By: WISCONSIN LAW JOURNAL STAFF//January 15, 2015//
U.S. Supreme Court
Civil
Communications – Cell phone towers
Section 332(c)(7)(B)(iii) requires localities to provide reasons when they deny applications to build cell phone towers.
This conclusion follows from the Act’s provisions, which both preserve and specifically limit traditional state and local government authority. It would be considerably difficult for a reviewing court to determine whether a locality’s denial was “supported by substantial evidence contained in a written record,” §332(c)(7)(B)(iii), or whether a locality had “unreasonably discriminate[d] among providers of functionally equivalent services,” §332(c)(7)(B)(i)(I), or regulated siting “on the basis of the environmental effects of radio frequency emissions,” §332(c)(7)(B)(iv), if localities were not obligated to state their reasons for denial.
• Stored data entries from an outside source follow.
(* ===== verification/FirewallText.v ===== *)
(** * The text of the firewall script

    What the strings of [Firewall] can contain: the bytes of a normalised
    field, of a set name, of a quoted comment.  The predicates [safe] and
    [ident] are the alphabets of a rule's text and of a name; neither has a
    line feed, a semicolon or a hash sign, so a safe text stays one command. *)
From S2P Require Import Prelude GoStrings Strconv GoValue Sha256 Netip Firewall.
From Stdlib Require Import Ascii.
From stdpp Require Import options.
Open Scope Z_scope.

Definition is_letter (a : ascii) : bool :=
  let z := byte_val a in ((97 <=? z) && (z <=? 122)) || ((65 <=? z) && (z <=? 90)).
Definition ident_byte (a : ascii) : bool := is_letter a || is_digit a || Ascii.eqb a "_".
Definition safe_byte (a : ascii) : bool :=
  ident_byte a || existsb (Ascii.eqb a) (dquote :: bytes " -:./,@{}").

Notation safe := (all_bytes safe_byte).
Notation ident := (all_bytes ident_byte).

Lemma ident_safe s : ident s → safe s.
Proof. apply all_bytes_impl. unfold safe_byte. by intros a ->. Qed.

Lemma safe_dec s : forallb safe_byte (bytes s) = true → safe s.
Proof. unfold all_bytes. rewrite forallb_forall, Forall_forall. intros H x ?. apply H. by apply list_elem_of_In. Qed.
Lemma ident_dec s : forallb ident_byte (bytes s) = true → ident s.
Proof. unfold all_bytes. rewrite forallb_forall, Forall_forall. intros H x ?. apply H. by apply list_elem_of_In. Qed.

Lemma safe_app s t : safe s → safe t → safe (s +:+ t).
Proof. intros. by rewrite all_bytes_app. Qed.

Lemma safe_cons a s : safe_byte a = true → safe s → safe (String a s).
Proof. intros. by rewrite all_bytes_cons. Qed.

Lemma safe_nil : safe "".
Proof. apply all_bytes_nil. Qed.

Lemma all_bytes_join p sep l : all_bytes p sep → Forall (all_bytes p) l → all_bytes p (join sep l).
Proof.
  intros Hsep H. induction H as [|w l Hw Hl IH]; [apply all_bytes_nil|].
  destruct l as [|w' l]; [done|]. change (join sep (w :: w' :: l)) with (w +:+ sep +:+ join sep (w' :: l)).
  by rewrite !all_bytes_app.
Qed.

Lemma safe_words l : Forall (λ s, safe s) l → safe (words l).
Proof. apply all_bytes_join. by apply safe_dec. Qed.

Lemma all_bytes_trim p s : all_bytes p s → all_bytes p (trim_space s).
Proof.
  unfold all_bytes. rewrite !Forall_forall. intros H a Ha. apply H. by apply trim_space_byte.
Qed.

Lemma is_digit_ident a : is_digit a = true → ident_byte a = true.
Proof. unfold ident_byte. intros ->. by rewrite orb_true_r. Qed.

Lemma safe_itoa z : safe (itoa z).
Proof.
  unfold all_bytes. rewrite Forall_forall. intros c Hc. apply itoa_bytes in Hc as [Hc| ->]; [|done].
  unfold safe_byte. by rewrite is_digit_ident.
Qed.

(** ** Addresses *)

Lemma addr_byte_safe : ∀ a, addr_byte a = true → safe_byte a = true.
Proof. intros [[] [] [] [] [] [] [] []]; vm_compute; congruence. Qed.

Lemma safe_addr a : addr_ok a → zone_of a = "" → safe (addr_string a).
Proof.
  intros Hok Hz. destruct a as [n|n z]; simpl in *.
  - eapply all_bytes_impl; [|by apply show_ipv4_bytes]. intros c Hc. apply addr_byte_safe.
    unfold addr_byte. apply orb_true_iff in Hc as [->| ->]; [done|apply orb_true_r].
  - subst z. rewrite sapp_nil_r. eapply all_bytes_impl; [apply addr_byte_safe|by apply addr_text_bytes].
Qed.

Lemma safe_prefix p : prefix_ok p → safe (prefix_string p).
Proof.
  intros (Ha & Hz & _). unfold prefix_string.
  apply safe_app; [by apply safe_addr|]. apply safe_app; [by apply safe_dec|apply safe_itoa].
Qed.

(** Only a percent sign introduces a zone. *)
Lemma ParseAddr_no_zone s a : ParseAddr s = Some a → "%"%char ∉ bytes s → zone_of a = "".
Proof.
  unfold ParseAddr. intros H Hp. destruct (addr_kind s) as [c|]; [|done].
  destruct (Ascii.eqb_spec c ".") as [->|].
  { apply parse_ipv4_ok in H as [_ ?]. by destruct a. }
  destruct (Ascii.eqb_spec c ":") as [->|].
  2:{ by destruct c as [[] [] [] [] [] [] [] []]. }
  unfold parse_ipv6 in H. rewrite cut_char_none in H by done.
  destruct (strip_prefix "::" s) as [[|c u]|]; simplify_eq; try done.
  - destruct (ipv6_groups _ _ _ _ ≫= _); simplify_eq/=. done.
  - destruct (ipv6_groups _ _ _ _ ≫= _); simplify_eq/=. done.
Qed.

Definition zone_free (s : string) : bool := negb (contains_char "%" s).

Lemma zone_free_spec s : zone_free s = true ↔ "%"%char ∉ bytes s.
Proof. unfold zone_free. by rewrite negb_true_iff, <-not_true_iff_false, contains_char_spec. Qed.

Lemma safe_ParseAddr s a : ParseAddr s = Some a → zone_free s = true → safe (addr_string a).
Proof.
  intros Ha Hz%zone_free_spec. apply safe_addr; [by eapply ParseAddr_ok|by eapply ParseAddr_no_zone].
Qed.

Lemma safe_ParsePrefix s p : ParsePrefix s = Some p → safe (prefix_string (Masked p)).
Proof. intros H. by apply safe_prefix, Masked_ok, (ParsePrefix_ok s). Qed.

Lemma zone_free_trim s : zone_free s = true → zone_free (trim_space s) = true.
Proof. rewrite !zone_free_spec. intros H ?%trim_space_byte. done. Qed.

Lemma cut_char_parts c s l r : cut_char c s = Some (l, r) → s = l +:+ String c r.
Proof.
  revert l. induction s as [|a s IH]; intros l; simpl; [done|].
  destruct (Ascii.eqb_spec a c) as [->|]; [intros [= <- <-]; by rewrite sapp_nil_l|].
  destruct (cut_char c s) as [[l' r']|]; [|done]. intros [= <- <-]. rewrite sapp_cons. f_equal. by apply IH.
Qed.

Lemma zone_free_cut c s l r :
  cut_char c s = Some (l, r) → zone_free s = true → zone_free l = true ∧ zone_free r = true.
Proof.
  intros ->%cut_char_parts. rewrite !zone_free_spec, bytes_app, bytes_cons. set_solver.
Qed.

(** ** Names and comments *)

Definition slug_byte (a : ascii) : bool := slug_rune (byte_val a) || (byte_val a =? 45).

Lemma slug_bytes s : all_bytes slug_byte (slugifyLocal s).
Proof.
  unfold slugifyLocal. set (out := trim_set _ _). assert (all_bytes slug_byte out) as Ho.
  { apply trim_set_bytes, dash_runs_bytes. unfold slug_rune. intros. lia. }
  destruct (out =s ""); [|done]. by repeat constructor.
Qed.

Lemma slug_byte_safe : ∀ a, slug_byte a = true → safe_byte a = true.
Proof. intros [[] [] [] [] [] [] [] []]; vm_compute; congruence. Qed.

Lemma all_bytes_replace p (q : ascii → bool) old new s :
  all_bytes q s → all_bytes p new → (∀ a, q a = true → a ≠ old → p a = true) →
  all_bytes p (replace_char old new s).
Proof.
  intros Hs Hn Hw. induction s as [|a s IH]; [apply all_bytes_nil|].
  apply all_bytes_cons in Hs as [Ha Hs]. cbn [replace_char]. rewrite all_bytes_app. split; [|by apply IH].
  destruct (Ascii.eqb_spec a old); [done|]. apply all_bytes_cons. split; [by apply Hw|apply all_bytes_nil].
Qed.

Lemma ident_set_name ref : ident (nodeFirewallSetName ref).
Proof.
  unfold nodeFirewallSetName. rewrite all_bytes_app. split; [by apply ident_dec|].
  set (name := replace_char _ _ _). assert (ident name) as Hn.
  { eapply all_bytes_replace; [apply slug_bytes|by apply ident_dec|].
    intros [[] [] [] [] [] [] [] []]; vm_compute; congruence. }
  destruct (_ || _); [by apply ident_dec|done].
Qed.

Lemma safe_quote s : safe s → dquote ∉ bytes s → safe (nftQuote s).
Proof.
  intros Hs Hd. unfold nftQuote. rewrite (replace_char_id bslash).
  2:{ by eapply all_bytes_not_in. }
  rewrite replace_char_id by done. apply safe_cons; [done|]. apply safe_app; [done|by apply safe_dec].
Qed.

Lemma dquote_not_in_slug s : dquote ∉ bytes (firewallNFTCommentScope +:+ slugifyLocal s).
Proof.
  rewrite bytes_app, not_elem_of_app. split; [by rewrite <-contains_char_spec|].
  eapply all_bytes_not_in; [apply slug_bytes|done].
Qed.

Lemma slug_nonempty s : slugifyLocal s ≠ "".
Proof.
  unfold slugifyLocal. set (out := trim_set _ _). by destruct (String.eqb_spec out "").
Qed.

Lemma rule_comment_slug rule : ∃ s, nodeFirewallRuleComment rule = firewallNFTCommentScope +:+ slugifyLocal s.
Proof.
  unfold nodeFirewallRuleComment. set (s := first _). exists s.
  destruct (String.eqb_spec (slugifyLocal s) ""); [|done]. by destruct (slug_nonempty s).
Qed.

Lemma safe_rule_comment rule : safe (nftQuote (nodeFirewallRuleComment rule)).
Proof.
  destruct (rule_comment_slug rule) as [s ->]. apply safe_quote; [|apply dquote_not_in_slug].
  apply safe_app; [by apply safe_dec|]. eapply all_bytes_impl; [apply slug_byte_safe|apply slug_bytes].
Qed.

(** ** Sets of values *)

Lemma clean_values_Forall P values :
  (∀ s, P s → P (trim_space s)) → Forall P values → Forall P (clean_values values).
Proof.
  intros Ht H. unfold clean_values. induction H as [|v l Hv Hl IH]; simpl; [constructor|].
  destruct (negb _); [constructor; auto|done].
Qed.

Lemma safe_braces l : Forall (λ s, safe s) l → safe ("{ " +:+ join ", " l +:+ " }").
Proof.
  intros H. apply safe_app; [by apply safe_dec|]. apply safe_app; [|by apply safe_dec].
  apply all_bytes_join; [by apply safe_dec|done].
Qed.

Lemma safe_element_set values : Forall (λ s, safe s) values → safe (nftElementSet values).
Proof. intros H. apply safe_braces, clean_values_Forall; [by intros; apply all_bytes_trim|done]. Qed.

Lemma safe_set values : Forall (λ s, safe s) values → safe (nftSet values).
Proof.
  intros H. apply (clean_values_Forall (λ s, safe s)) in H; [|by intros; apply all_bytes_trim].
  unfold nftSet. destruct H as [|v l Hv Hl]; [by apply safe_dec|].
  destruct Hl as [|w l Hw Hl]; [done|]. apply safe_braces. by repeat constructor.
Qed.

Lemma split_char_Forall p c s : all_bytes p s → Forall (all_bytes p) (split_char c s).
Proof.
  induction s as [|a s IH]; [by repeat constructor|]. intros [Ha Hs]%all_bytes_cons. simpl.
  specialize (IH Hs). destruct (Ascii.eqb a c); [constructor; [apply all_bytes_nil|done]|].
  destruct IH as [|w ws Hw Hws]; repeat constructor; auto; by apply all_bytes_cons.
Qed.

Lemma safe_ports value : safe value → safe (nftPorts value).
Proof.
  intros H%(split_char_Forall _ ","). unfold nftPorts.
  destruct H as [|p parts Hp Hparts]; [by apply safe_set|].
  destruct Hparts as [|q parts Hq Hparts]; [by apply all_bytes_trim|].
  apply safe_set, clean_values_Forall; [by intros; apply all_bytes_trim|by repeat constructor].
Qed.
(* ===== verification/FirewallScript.v ===== *)
(** * The lines of the firewall script

    What the rules and lists a payload parses to satisfy, and from it that the
    rendered script is a sequence of commands on the managed table alone, as
    long as no address of the payload carries a zone. *)
From S2P Require Import Prelude GoStrings Strconv GoValue Sha256 Netip Firewall FirewallText FirewallFields.
From Stdlib Require Import Ascii.
From stdpp Require Import options.
Open Scope Z_scope.

(** ** Commands on the managed table *)

Inductive managed_line : string → Prop :=
| managed_delete : managed_line (words ["delete table"; firewallNFTFamily; firewallNFTTable])
| managed_add : managed_line (words ["add table"; firewallNFTFamily; firewallNFTTable])
| managed_chain chain hook policy :
    chain ∈ [firewallInputChain; firewallForwardChain; firewallOutputChain] →
    hook ∈ ["input"; "forward"; "output"] → policy ∈ ["accept"; "drop"] →
    managed_line (renderNodeFirewallChainAddLine chain hook policy)
| managed_set name type :
    ident name → type ∈ ["ipv4_addr"; "ipv6_addr"] →
    managed_line (words ["add set"; firewallNFTFamily; firewallNFTTable; name; "{ type"; type +:+ "; flags interval; }"])
| managed_element name body :
    ident name → safe body →
    managed_line (words ["add element"; firewallNFTFamily; firewallNFTTable; name; body])
| managed_rule chain text :
    chain ∈ [firewallInputChain; firewallForwardChain; firewallOutputChain] → safe text →
    managed_line (rule_line chain [text]).

(** The bytes of a managed line: no line feed among them. *)
Definition line_byte (a : ascii) : bool := safe_byte a || Ascii.eqb a ";".

Lemma safe_line s : safe s → all_bytes line_byte s.
Proof. apply all_bytes_impl. unfold line_byte. by intros a ->. Qed.

Lemma line_words l : Forall (all_bytes line_byte) l → all_bytes line_byte (words l).
Proof. apply all_bytes_join. by repeat constructor. Qed.

Lemma managed_line_bytes line : managed_line line → all_bytes line_byte line.
Proof.
  assert (∀ s, forallb line_byte (bytes s) = true → all_bytes line_byte s) as Hdec.
  { intros s. unfold all_bytes. rewrite forallb_forall, Forall_forall. intros H a ?. apply H. by apply list_elem_of_In. }
  intros [| |chain hook policy Hc Hh Hp|name type Hn Ht|name body Hn Hb|chain text Hc Ht];
    try (by apply Hdec); apply line_words;
    repeat (apply Forall_cons; split; [first [by apply Hdec|by apply safe_line|by apply safe_line, ident_safe|idtac]|]);
    try apply Forall_nil_2.
  all: try (apply Hdec; set_unfold; naive_solver).
Qed.

(** ** Rules *)

Definition chains : list string := ["input"; "forward"; "output"].

(** What parsing gives a rule, for zone-free CIDRs. *)
Record rule_ok (r : nodeFirewallRule) : Prop := {
  ok_chain : rule_Chain r ∈ chains;
  ok_action : rule_Action r ∈ ["accept"; "drop"; "reject"];
  ok_protocol : rule_Protocol r ∈ ["any"; "tcp"; "udp"; "icmp"; "icmpv6"];
  ok_src : safe (SrcCIDR r);
  ok_dst : safe (DstCIDR r);
  ok_sports : safe (SrcPorts r);
  ok_dports : safe (DstPorts r);
  ok_states : Forall (λ s, s ∈ ["new"; "established"; "related"; "invalid"]) (StateMatch r);
  ok_ports : SrcPorts r ≠ "" ∨ DstPorts r ≠ "" → rule_Protocol r = "tcp" ∨ rule_Protocol r = "udp" }.

(** The names of the sets are identifiers, the elements safe. *)
Record list_ok (l : nodeFirewallAddressList) : Prop := {
  ok_v4 : ident (NameV4 l);
  ok_v6 : ident (NameV6 l);
  ok_elements4 : Forall (λ s, safe s) (list_V4 l);
  ok_elements6 : Forall (λ s, safe s) (list_V6 l) }.

(** The lists a reference can find are the ordered ones. *)
Record lists_ok (ls : nodeFirewallAddressLists) : Prop := {
  ok_lists : Forall list_ok (Ordered ls);
  ok_refs : ∀ ref l, ByRef ls !! ref = Some l → l ∈ Ordered ls }.

Lemma safe_one_of s l : s ∈ l → forallb (λ s, forallb safe_byte (bytes s)) l = true → safe s.
Proof. intros Hs H. rewrite forallb_forall in H. by apply safe_dec, H, list_elem_of_In. Qed.

(** [l] is [base] with safe words after it. *)
Definition grows (base l : list string) : Prop := ∃ rest, l = base ++ rest ∧ Forall (λ s, safe s) rest.

Lemma safe_at s : safe s → safe ("@" +:+ s).
Proof. intros. apply safe_app; [by apply safe_dec|done]. Qed.

(** A list of words, each a literal or safe by a hypothesis. *)
Ltac safe_list :=
  repeat match goal with
  | |- Forall (λ s, all_bytes _ s) (_ :: _) => apply Forall_cons; split
  | |- Forall (λ s, all_bytes _ s) [] => apply Forall_nil_2
  end; try done; try (by apply safe_dec).

Lemma grows_refl base : grows base base.
Proof. exists []. by rewrite app_nil_r. Qed.
Lemma grows_app base l m : grows base l → Forall (λ s, safe s) m → grows base (l ++ m).
Proof. intros (rest & -> & H) Hm. exists (rest ++ m). by rewrite (assoc_L (++)), Forall_app. Qed.

Lemma safe_family cidr : safe (nftIPFamily cidr).
Proof. unfold nftIPFamily. repeat case_match; by apply safe_dec. Qed.

Lemma chain_name_in chain :
  chain ∈ chains → chain_name chain ∈ [firewallInputChain; firewallForwardChain; firewallOutputChain].
Proof. unfold chains, chain_name. intros H. set_unfold in H. destruct H as [->|[->|[->|[]]]]; set_solver. Qed.
(** An inclusion of byte classes, by checking every byte. *)
Lemma byte_class (p q : ascii → bool) :
  all_below 256 (λ z, implb (p (byte_chr z)) (q (byte_chr z))) = true → ∀ a, p a = true → q a = true.
Proof.
  intros H a Ha. pose proof (all_below_spec _ _ (byte_val a) H) as Hb.
  cbv beta in Hb. rewrite byte_chr_val, Ha in Hb. apply Hb, byte_val_range.
Qed.
Lemma no_space_ascii a : no_space a = true → ascii_byte a = true.
Proof. unfold no_space. by intros [? _]%andb_true_iff. Qed.

Lemma prefix_json p : prefix_ok p → json_string (prefix_string p) = prefix_string p.
Proof.
  intros Hp. apply json_string_ascii. eapply all_bytes_impl; [apply no_space_ascii|by apply prefix_no_space].
Qed.

Lemma cidr_column_fixed c : cidr_column c → json_string c = c ∧ trim_space c = c ∧ normalizeNodeFirewallCIDR c = Ok c.
Proof.
  intros [->|(p & Hp & Hm & ->)]; [done|].
  split; [by apply prefix_json|]. split; [by apply trim_space_no_space, prefix_no_space|].
  by apply normalize_prefix_string.
Qed.

(** A ports column holds a normal form. *)
Definition ports_column (t : string) : Prop := ∃ s, normalizeFirewallPorts s = Ok t.

Lemma ports_byte_no_space a : ports_byte a = true → no_space a = true.
Proof. apply byte_class. by vm_compute. Qed.

Lemma ports_column_fixed t :
  ports_column t → json_string t = t ∧ trim_space t = t ∧ normalizeNodeFirewallPorts t = Ok t.
Proof.
  intros [s H%Ports_agree]. pose proof (normal_ports_bytes s t H) as Hb.
  assert (all_bytes no_space t) as Hs by (eapply all_bytes_impl; [apply ports_byte_no_space|done]).
  split; [apply json_string_ascii; eapply all_bytes_impl; [apply no_space_ascii|done]|].
  split; [by apply trim_space_no_space|].
  destruct (normalize_ports_cases s t H) as [->|(items & Hne & Hi & -> & _)]; [done|].
  by apply normalize_show_items.
Qed.

(** The states a rule matches: each once, in the agent's vocabulary. *)
Definition states : list string := ["new"; "established"; "related"; "invalid"].
Definition states_column (l : list string) : Prop := NoDup l ∧ Forall (λ s, s ∈ states) l.

Lemma stored_states l : states_column (normalizeFirewallStateMatch l).
Proof.
  unfold normalizeFirewallStateMatch.
  assert (∀ out, states_column out → states_column (foldl add_state_match out l)) as H; [|apply H; by split; constructor].
  induction l as [|v l IH]; intros out Ho; [done|]. simpl. apply IH.
  unfold add_state_match. case_match eqn:E; [done|]. apply orb_false_iff in E as [E1%negb_false_iff E2].
  apply one_of_spec in E1. apply one_of_false in E2. destruct Ho as [Hn Hf]. split.
  - apply NoDup_app. split_and!; [done| |by apply NoDup_singleton]. intros x Hx ->%list_elem_of_singleton. done.
  - apply Forall_app. by split; [|constructor].
Qed.

Lemma states_fixed sprint l : states_column l →
  normalizeNodeFirewallStateMatch sprint (Some (ASlice ((λ s, AString (json_string s)) <$> l))) = l.
Proof.
  intros [Hn Hf]. unfold normalizeNodeFirewallStateMatch.
  rewrite <-list_fmap_compose.
  assert (((λ item, stringify sprint (Some item)) ∘ (λ s, AString (json_string s))) <$> l = l) as E.
  { clear Hn. induction Hf as [|s l Hs _ IH]; [done|]. simpl. f_equal; [|done].
    unfold states in Hs. repeat (apply elem_of_cons in Hs as [->|Hs]; [done|]). by apply elem_of_nil in Hs. }
  assert (∀ out, NoDup (out ++ l) → foldl add_state out l = out ++ l) as H.
  { clear E Hn. induction Hf as [|s l Hs _ IH]; intros out Hn; [by rewrite app_nil_r|]. simpl.
    assert (add_state out s = out ++ [s]) as ->.
    { unfold add_state. assert (to_lower (trim_space s) = s) as ->.
      { unfold states in Hs. repeat (apply elem_of_cons in Hs as [->|Hs]; [done|]). by apply elem_of_nil in Hs. }
      unfold inLocal. fold states. rewrite (proj2 (one_of_spec s states) Hs). simpl.
      replace (one_of s out) with false; [done|]. symmetry. apply one_of_false. intros Hs'.
      apply NoDup_app in Hn as (_ & Hn & _). apply (Hn s Hs'). by apply elem_of_cons; left. }
    rewrite IH; by rewrite <-app_assoc. }
  transitivity (foldl add_state [] l); [|by apply (H [])].
  f_equal. rewrite <-E at 2. done.
Qed.

(** ** Rules *)

(** A row of [firewall_rules] as the normalisation leaves it. *)
Record rule_ok (r : FirewallRule) : Prop := {
  ro_checks : rule_checks r = true;
  ro_src : ∃ s, normalizeFirewallCIDR s = Ok (fr_SrcCIDR r);
  ro_dst : ∃ s, normalizeFirewallCIDR s = Ok (fr_DstCIDR r);
  ro_src_ports : ports_column (fr_SrcPorts r);
  ro_dst_ports : ports_column (fr_DstPorts r);
  ro_protocol : fr_SrcPorts r ≠ "" ∨ fr_DstPorts r ≠ "" → fr_Protocol r = "tcp" ∨ fr_Protocol r = "udp";
  ro_states : states_column (fr_StateMatch r);
  ro_comment : trim_space (fr_Comment r) = fr_Comment r }.

Lemma pg_text_json s : pg_text s = true → json_string s = s.
Proof. unfold pg_text. by intros [?%String.eqb_eq _]%andb_true_iff. Qed.

(** Identifiers and keys: text that reads back as it is. *)
Definition plain (s : string) : Prop := json_string s = s ∧ trim_space s = s.

Lemma plain_no_space s : all_bytes no_space s → plain s.
Proof.
  intros H. split; [|by apply trim_space_no_space].
  apply json_string_ascii. eapply all_bytes_impl; [apply no_space_ascii|done].
Qed.

Lemma zone_free_addr a rest : zone_free (addr_string a +:+ rest) = true → zone_of a = "".
Proof.
  rewrite zone_free_spec, bytes_app. intros H. destruct a as [n|n z]; [done|].
  unfold addr_string in H. simpl. destruct z as [|c z]; [done|]. exfalso. apply H.
  apply elem_of_app. left. repeat case_match; simplify_eq; rewrite ?bytes_app; set_solver.
Qed.

Lemma stored_cidr_column c : (∃ s, normalizeFirewallCIDR s = Ok c) → zone_free c = true → cidr_column c.
Proof.
  intros [s H] Hz. unfold normalizeFirewallCIDR in H. case_match; [injection H as <-; by left|].
  destruct (ParsePrefix (trim_space s)) as [p|] eqn:Ep.
  { injection H as <-. right. exists (Masked p). apply ParsePrefix_ok in Ep.
    by rewrite Masked_idemp; split; [apply Masked_ok|]. }
  destruct (ParseAddr (trim_space s)) as [a|] eqn:Ea; [|done]. injection H as <-. right.
  apply zone_free_addr in Hz. apply ParseAddr_ok in Ea.
  destruct (host_prefix_ok a Ea Hz). exists (host_prefix a). by rewrite host_prefix_string.
Qed.

(** What the agent makes of a stored rule. *)
Definition agent_rule (r : FirewallRule) : nodeFirewallRule :=
  {| rule_ID := fr_ID r; rule_Priority := fr_Priority r; rule_Chain := fr_Chain r; rule_Action := fr_Action r;
     rule_Protocol := fr_Protocol r; SrcListID := text_column (fr_SrcListID r); SrcListKey := fr_SrcListKey r;
     DstListID := text_column (fr_DstListID r); DstListKey := fr_DstListKey r;
     SrcCIDR := fr_SrcCIDR r; DstCIDR := fr_DstCIDR r; SrcPorts := fr_SrcPorts r; DstPorts := fr_DstPorts r;
     StateMatch := fr_StateMatch r; rule_Comment := fr_Comment r; rule_Enabled := fr_Enabled r;
     rule_Status := fr_Status r |}.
And nothing in the Act suggests that Congress meant to use the phrase “substantial evidence” as anything but an administrative law “term of art” that describes how “an administrative record is to be judged by a reviewing court.” United States v. Carlo Bianchi & Co., 373 U. S. 709.
731 F. 3d 1213, reversed and remanded.
13-975 T-Mobile South, LLC, v. City of Roswell
Sotomayor, J.; Alito, J., concurring; Roberts, C.J., dissenting; Thomas, J., dissenting.